**Exercise directions**
From the entries below, return only the lines starting at the one that contains "call beyond the" and ending at the one that contains "(items : list json)", exactly as they stand.

BEGIN Data supplied

(** ** The ETA entry *)

(** C4.  When [update_time] on [ITER_TRAIN_TIME], with a step and with
    [ETA] tracked, returns, [ITER_TRAIN_TIME] holds a buffer and its
    average, and [ETA] holds [(max_num_iterations - step)] times that
    average; with [max_num_iterations = 1000], an average of [0.5] and
    [step = 400] this is [300.0]. *)
Theorem eta_is_remaining_times_average (s e : float) (st : Z) (bs : option Z)
    (self self' : StatsTracker) :
  tracked ITER_TRAIN_TIME self = true ->
  tracked ETA self = true ->
  update_time ITER_TRAIN_TIME s e (Some st) bs self = (self', Returns tt) ->
  exists buf avg eta,
    dict_get ITER_TRAIN_TIME (stats_dict self') = Some (Averaged buf avg) /\
    Py.mul_int_float (max_num_iterations (config self) - st) avg = Returns eta /\
    dict_get ETA (stats_dict self') = Some (Scalar eta) /\
    (max_num_iterations (config self) = 1000 -> st = 400 -> avg = 0.5%float ->
     eta = 300%float).
Proof.
  intros Ht Heta Hrun.
  rewrite update_time_with_step in Hrun by assumption.
  destruct (derived_value s e bs) as [val|err]; [|discriminate].
  set (buf := buffer_of (dict_get ITER_TRAIN_TIME (stats_dict self))) in *.
  set (buf' := pushed (max_history self) buf val) in *.
  assert (Hcase :
    (if (max_history self <=? Z.of_nat (List.length buf)) && (List.length buf =? 0)%nat
     then (entered ITER_TRAIN_TIME (Some st) self, Raises IndexError)
     else
       match Py.mul_int_float (max_num_iterations (config self) - st)
                              (arithmetic_mean buf') with
       | Returns eta =>
           (with_stats_dict
              (dict_set ETA (Scalar eta)
                 (dict_set ITER_TRAIN_TIME (Averaged buf' (arithmetic_mean buf'))
                           (stats_dict self)))
              (entered ITER_TRAIN_TIME (Some st) self), Returns tt)
       | Raises err =>
           (with_stats_dict
              (dict_set ITER_TRAIN_TIME (Averaged buf' (arithmetic_mean buf'))
                        (stats_dict self))
              (entered ITER_TRAIN_TIME (Some st) self), Raises err)
       end) = (self', Returns tt)).
  { rewrite Heta in Hrun. simpl andb in Hrun. cbv zeta in Hrun.
    destruct (dict_get ITER_TRAIN_TIME (stats_dict self)) as [[v|b a]|];
      [discriminate| |]; exact Hrun. }
  clear Hrun.
  destruct (_ && (_ =? 0)%nat); [discriminate|].
  destruct (Py.mul_int_float _ _) as [eta|err] eqn:Hmul; [|discriminate].
  injection Hcase as <-.
  exists buf', (arithmetic_mean buf'), eta. simpl.
  split.
  { rewrite dict_get_set_other by discriminate. apply dict_get_set_same. }
  split; [exact Hmul|].
  split; [apply dict_get_set_same|].
  intros Hmax Hst Havg. rewrite Hmax, Hst, Havg in Hmul.
  vm_compute in Hmul. congruence.
Qed.
(** C4 (as amended): for every Providers entry [pkg → ref] of a request,
    the package is the key of the entry; a reference whose last separator
    ["::"] is at offset [j] is the URN before it, the separator and the ID
    after it, and the rebuilt options hold this provider under [pkg]; when
    the reference has no separator the call returns an error, the same
    whatever the construction routine, and no response. *)
Theorem C4_reference_split_at_last_separator
    (req : ConstructRequest Struct) (engineConn : Conn) (pkg ref : string) :
  GetProviders req !! pkg = Some ref →
  (∀ j, LastIndex ref "::" = Z.of_nat j →
     let urn := substring 0 j ref in
     let id := substring (j + 2) (String.length ref - (j + 2)) ref in
     ref = urn +:+ "::" +:+ id
     ∧ (∀ j', (j < j')%nat → occursAt ref "::" j' = false)
     ∧ parseProviderReference ref = Ok (newDependencyProviderResource urn id)
     ∧ ∀ opts, optionsPhase req = Ok opts →
         Providers opts !! pkg = Some (newDependencyProviderResource urn id))
  ∧ ((∀ j, occursAt ref "::" j = false) →
     ∃ e, ∀ constructF, construct req engineConn constructF = Err e).
Proof.
  intros Hpkg. split.
  - intros j Hj urn id.
    destruct (LastIndex_spec ref "::") as [[H1 _]|(j' & H1 & Hocc & Hb & Hlast)];
      [simpl; lia|lia|].
    assert (j' = j) as -> by lia.
    pose proof (parseProviderReference_found ref j Hj) as Hparse.
    split; [|split; [done|split; [done|]]].
    + by apply (occursAt_split ref "::" j); [simpl; lia|].
    + intros opts Hopts.
      destruct (optionsPhase_Ok_inv req opts pkg ref Hopts Hpkg) as (p & Hp & ->).
      rewrite Hparse in Hp. by injection Hp as <-.
  - intros Hnone.
    assert (LastIndex ref "::" = (-1)%Z) as Hno.
    { destruct (LastIndex_spec ref "::") as [[H1 _]|(j & _ & Hocc & _)];
        [simpl; lia|done|]. by rewrite Hnone in Hocc. }
    destruct (optionsPhase_missing_separator req pkg ref Hpkg Hno)
      as (pkg' & ref' & _ & _ & Hopts).
    destruct (decodePhase_cases req engineConn) as [[[ctx0 inputs] Hd]|[e Hd]].
    + eexists. intros constructF. rewrite construct_phases, Hd. simpl.
      by rewrite Hopts.
    + exists e. intros constructF. by rewrite construct_phases, Hd.
Qed.
(** * event-flow: the registration and access-control core

    A shallow embedding of the database logic of the event management
    application (the SQL migrations under [supabase/migrations]) and of
    the client handlers that write to it ([handleRegister],
    [handleCancelBooking], [handleDeleteEvent], [markTaskComplete],
    [handleSubmit] of the profile form), followed by the properties of
    the specification that were checked against them.

    Conventions.
    - A table is a list of rows; the newest row is kept at the head.  No
      property below depends on the order of rows.
    - A statement either commits a new database or raises a PostgreSQL
      error ([pg_result]); a raised error rolls the statement back.
    - Values the environment supplies (the clock, [Math.random()],
      [uuid_generate_v4()], the signed-in identity [auth.uid()]) are
      explicit parameters. *)

From Stdlib Require Import List String Ascii ZArith Bool Lia.
From Stdlib Require Import DecimalString Permutation Sorted.
From Stdlib Require DecimalPos DecimalZ.
Import ListNotations.
Open Scope string_scope.
Open Scope Z_scope.

(** ** Column types *)

Definition uuid := string.
Definition timestamptz := Z.
Lemma sample_loop_spec (rounds i n : nat) (pool : list str) (w : World) :
  length pool = n → rounds + i ≤ n →
  ∃ l w', sample_loop rand rounds i n pool w = (Ok l, w')
          ∧ length l = rounds
          ∧ l ⊆+ take (n - i) pool
          ∧ (rounds + i = n → l ≡ₚ take (n - i) pool)
          ∧ calls w' = calls w ∧ heap w' = heap w.
Proof.
  revert i pool w. induction rounds as [|rounds IH]; intros i pool w Hlen Hle.
  - exists [], w. simpl. unfold_M. split_and!; try done.
    + apply submseteq_nil_l.
    + intros Hi. replace (n - i) with 0 by lia. by rewrite take_0.
  - simpl. unfold_M. unfold randbelow.
    destruct (n - i) as [|m] eqn:Hm; [lia|].
    set (j := rand (draws w) mod S m).
    assert (Hj : j < S m) by (apply Nat.mod_upper_bound; lia).
    destruct (lookup_lt_is_Some_2 pool j ltac:(lia)) as [picked Hpicked].
    destruct (lookup_lt_is_Some_2 pool (S m - 1) ltac:(lia)) as [last Hlast].
    rewrite Hpicked, Hlast.
    set (w1 := {| calls := calls w; draws := S (draws w); heap := heap w |}).
    destruct (IH (S i) (<[j := last]> pool) w1) as (l & w' & Hrun & Hl & Hsub & Hall & Hc & Hh).
    { by rewrite length_insert. }
    { lia. }
    rewrite Hrun. exists (picked :: l), w'.
    replace (n - S i) with m in * by lia.
    replace (S m - 1) with m in * by lia.
    pose proof (sample_round_perm pool j m picked last ltac:(lia) Hpicked Hlast) as Hperm.
    split_and!; try done.
    + simpl. by rewrite Hl.
    + rewrite <-Hperm. by apply submseteq_skip.
    + intros Hi. rewrite <-Hperm. apply Permutation_skip. apply Hall. lia.
Qed.

Lemma random_sample_ok (population : list str) (k : Z) (w : World) :
  (0 ≤ k ≤ Z.of_nat (length population))%Z →
  ∃ l w', random_sample rand population k w = (Ok l, w')
          ∧ Z.of_nat (length l) = k
          ∧ l ⊆+ population
          ∧ (k = Z.of_nat (length population) → l ≡ₚ population)
          ∧ calls w' = calls w ∧ heap w' = heap w.
Proof.
  intros Hk. unfold random_sample. rewrite bool_decide_eq_true_2 by done.
  destruct (sample_loop_spec (Z.to_nat k) 0 (length population) population w)
    as (l & w' & Hrun & Hl & Hsub & Hall & Hc & Hh); [done|lia|].
  rewrite Nat.sub_0_r, firstn_all in *.
  exists l, w'. split_and!; try done; [lia|]. intros ->. apply Hall. lia.
Qed.

Lemma random_sample_raises (population : list str) (k : Z) (w : World) :
  ¬ (0 ≤ k ≤ Z.of_nat (length population))%Z →
  random_sample rand population k w = (Raise ValueError, w).
Proof.
  intros Hk. unfold random_sample. by rewrite bool_decide_eq_false_2 by done.
Qed.

Lemma ranked_morphemes_NoDup (doc : list Token) : NoDup (ranked_morphemes doc).
Proof.
  unfold ranked_morphemes. rewrite sort_reverse_perm. apply filter_loop_NoDup.
Qed.

Lemma submseteq_NoDup {A} (l k : list A) : l ⊆+ k → NoDup k → NoDup l.
Proof.
  intros Hsub Hk. apply submseteq_Permutation in Hsub as [k' Hk'].
  rewrite Hk' in Hk. by apply NoDup_app in Hk as (? & _).
Qed.

Lemma extract_morphemes_unfold (passage : str) (num_morphemes : Z) (w : World) :
  extract_morphemes nlp rand passage num_morphemes w =
  sample_morphemes rand (ranked_morphemes (nlp passage)) num_morphemes
    (record_calls [Nlp passage] w).
Proof. reflexivity. Qed.
(** * The OpenRPC specification generator (scripts/generate-specs.js)

    A shallow embedding of the generator script and the properties of its
    pipeline: dereference, allOf merging, clean-up, sorting, writing, and the
    batch driver with its incremental and full modes.

    Modelling conventions.
    - A document is a tree of JavaScript values ([json]).  An object is the list
      of its own properties in enumeration order; an entry list denotes the
      object obtained by assigning its entries from left to right, so a later
      binding of a key shadows an earlier one ([js_get]) and [obj_set] keeps a
      key's position when it re-assigns it.  Numbers are integers, strings are
      sequences of bytes; the property name [__proto__] is outside the model.
    - An exception is a value [Throw msg]; console output is a list of [event]s
      returned next to the result.  Lines that only echo progress, sizes,
      timings or method counts are left out, and so are the [Date.now()]
      readings that feed them.
    - Node's [path] and [fs] modules, the two npm libraries
      ([@apidevtools/json-schema-ref-parser], [json-schema-merge-allof]),
      [String.prototype.localeCompare] and [JSON.stringify] are the fields of
      the record [Env]: every theorem holds for all of them.
    - The engine's call stack bounds the recursion of [mergeAllOfSchemas]: a
      call beyond the bound raises a [RangeError] as it does in the engine.
    - [specFiles.map(async ...)] starts all documents together.  What follows
      a document's [await] (the push to [results], the write, the [catch])
      runs without interruption, so a run is the documents' callbacks in the
      order in which their dereferencing completes: [completion_order], any
      rearrangement of [specFiles].  The console lines of one document are
      kept together.  The input files are read-only during a run.

    The scripts around the generator follow it, each with its own
    conventions: the upload scripts ([Upload]), the watcher that calls
    [generateSpecs] ([Watch]) and the navigation of the test content
    ([TestContent]). *)

From Stdlib Require Import Ascii String DecimalString Permutation Sorted.
From stdpp Require Import gmap strings list.

Set Warnings "-register-all".
Open Scope string_scope.
Open Scope list_scope.

(** ** JavaScript values *)

Inductive json : Type :=
  | JNull
  | JBool (b : bool)
  | JNum (z : Z)
  | JStr (s : string)
  | JArr (items : list json)
  | JObj (entries : list (string * json)).

(** ToBoolean. *)
Definition truthy (v : json) : bool :=
  match v with
  | JNull => false
  | JBool b => b
  | JNum z => negb (z =? 0)%Z
  | JStr s => negb (s =? "")
  | JArr _ | JObj _ => true
  end.

(** ToBoolean of a property read: a missing property reads [undefined]. *)
Definition truthy_prop (o : option json) : bool :=
  match o with
  | Some v => truthy v
  | None => false
  end.

(** ** Objects as ordered property lists *)

(** [o[k]] on an own property. *)
Fixpoint js_get (k : string) (o : list (string * json)) : option json :=
  match o with
  | [] => None
  | (k', v) :: rest =>
      match js_get k rest with
      | Some x => Some x
      | None => if k' =? k then Some v else None
      end
  end.

Definition has_key (k : string) (o : list (string * json)) : bool :=
  existsb (fun kv => fst kv =? k) o.

(** A property name is an array index when it is the canonical decimal form of
    an integer below 2^32 - 1; such properties are enumerated first, in
    ascending order. *)
Definition array_index (k : string) : option N :=
  match NilEmpty.uint_of_string k with
  | Some u =>
      let n := N.of_uint u in
      if (NilEmpty.string_of_uint (N.to_uint n) =? k) && (n <? 4294967295)%N
      then Some n else None
  | None => None
  end.

Definition index_string (n : nat) : string :=
  NilEmpty.string_of_uint (N.to_uint (N.of_nat n)).

Fixpoint insert_index (i : N) (k : string) (v : json) (o : list (string * json))
    : list (string * json) :=
  match o with
  | [] => [(k, v)]
  | (k', v') :: rest =>
      match array_index k' with
      | Some j =>
          if (j <? i)%N then (k', v') :: insert_index i k v rest
          else (k, v) :: (k', v') :: rest
      | None => (k, v) :: (k', v') :: rest
      end
  end.

(** [o[k] = v]. *)
Definition obj_set (k : string) (v : json) (o : list (string * json))
    : list (string * json) :=
  if has_key k o then
    map (fun kv => if fst kv =? k then (fst kv, v) else kv) o
  else
    match array_index k with
    | Some i => insert_index i k v o
    | None => o ++ [(k, v)]
    end.

(** [delete o[k]]. *)
Definition obj_delete (k : string) (o : list (string * json))
    : list (string * json) :=
  filter (fun kv => fst kv <> k) o.

(** The own enumerable properties that [{...v}] copies. *)
Definition indexed {A} (f : A -> json) (l : list A) : list (string * json) :=
  imap (fun i x => (index_string i, f x)) l.

Definition chars (s : string) : list string :=
  map (fun c => String c EmptyString) (String.list_ascii_of_string s).

Definition spread (v : json) : list (string * json) :=
  match v with
  | JObj kvs => kvs
  | JArr l => indexed id l
  | JStr s => indexed JStr (chars s)
  | JNull | JBool _ | JNum _ => []
  end.

(** [{ k0: v0, ...src }]. *)
Definition assign_all (src acc : list (string * json)) : list (string * json) :=
  fold_left (fun o kv => obj_set (fst kv) (snd kv) o) src acc.

(** ** Exceptions and console output *)

Inductive result (A : Type) : Type :=
  | Ok (a : A)
  | Throw (message : string).
Arguments Ok {A} a.
Arguments Throw {A} message.

Inductive event : Type :=
  | Warn_could_not_merge (message : string)
  | Error_line (message : string)
  | Failed_to_process (base : string) (message : string)
  | Shared_component_changed
  | File_not_found (fullPath : string)
  | No_spec_files_found
  | Generation_complete (successful total : nat).

(** A computation that may throw and that writes to the console. *)
Definition M (A : Type) : Type := result A * list event.

Definition ret {A} (a : A) : M A := (Ok a, []).
Definition throw {A} (msg : string) : M A := (Throw msg, []).
Definition bind {A B} (m : M A) (f : A -> M B) : M B :=
  match m with
  | (Ok a, l) => let (r, l') := f a in (r, l ++ l')
  | (Throw e, l) => (Throw e, l)
  end.
Definition lift {A} (r : result A) : M A := (r, []).

Notation "x <- c1 ;; c2" := (bind c1 (fun x => c2))
  (at level 100, c1 at next level, right associativity).

Fixpoint mapM {A B} (f : A -> M B) (l : list A) : M (list B) :=
  match l with
  | [] => ret []
  | x :: rest => y <- f x ;; ys <- mapM f rest ;; ret (y :: ys)
  end.

Fixpoint foldM {A B} (f : B -> A -> M B) (l : list A) (acc : B) : M B :=
  match l with
  | [] => ret acc
  | x :: rest => acc' <- f acc x ;; foldM f rest acc'
  end.

(** [v.k] for [k] one of [allOf], [components], [methods], [name]: reading a
    property of [null] throws, a primitive or an array has none of them. *)
Definition js_prop (v : json) (k : string) : result (option json) :=
  match v with
  | JNull => Throw ("Cannot read properties of null (reading '" +:+ k +:+ "')")
  | JObj kvs => Ok (js_get k kvs)
  | _ => Ok None
  end.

END Data supplied

**Answer below**
      call beyond the bound raises a [RangeError] as it does in the engine.
    - [specFiles.map(async ...)] starts all documents together.  What follows
      a document's [await] (the push to [results], the write, the [catch])
      runs without interruption, so a run is the documents' callbacks in the
      order in which their dereferencing completes: [completion_order], any
      rearrangement of [specFiles].  The console lines of one document are
      kept together.  The input files are read-only during a run.

    The scripts around the generator follow it, each with its own
    conventions: the upload scripts ([Upload]), the watcher that calls
    [generateSpecs] ([Watch]) and the navigation of the test content
    ([TestContent]). *)

From Stdlib Require Import Ascii String DecimalString Permutation Sorted.
From stdpp Require Import gmap strings list.

Set Warnings "-register-all".
Open Scope string_scope.
Open Scope list_scope.

(** ** JavaScript values *)

Inductive json : Type :=
  | JNull
  | JBool (b : bool)
  | JNum (z : Z)
  | JStr (s : string)
  | JArr (items : list json)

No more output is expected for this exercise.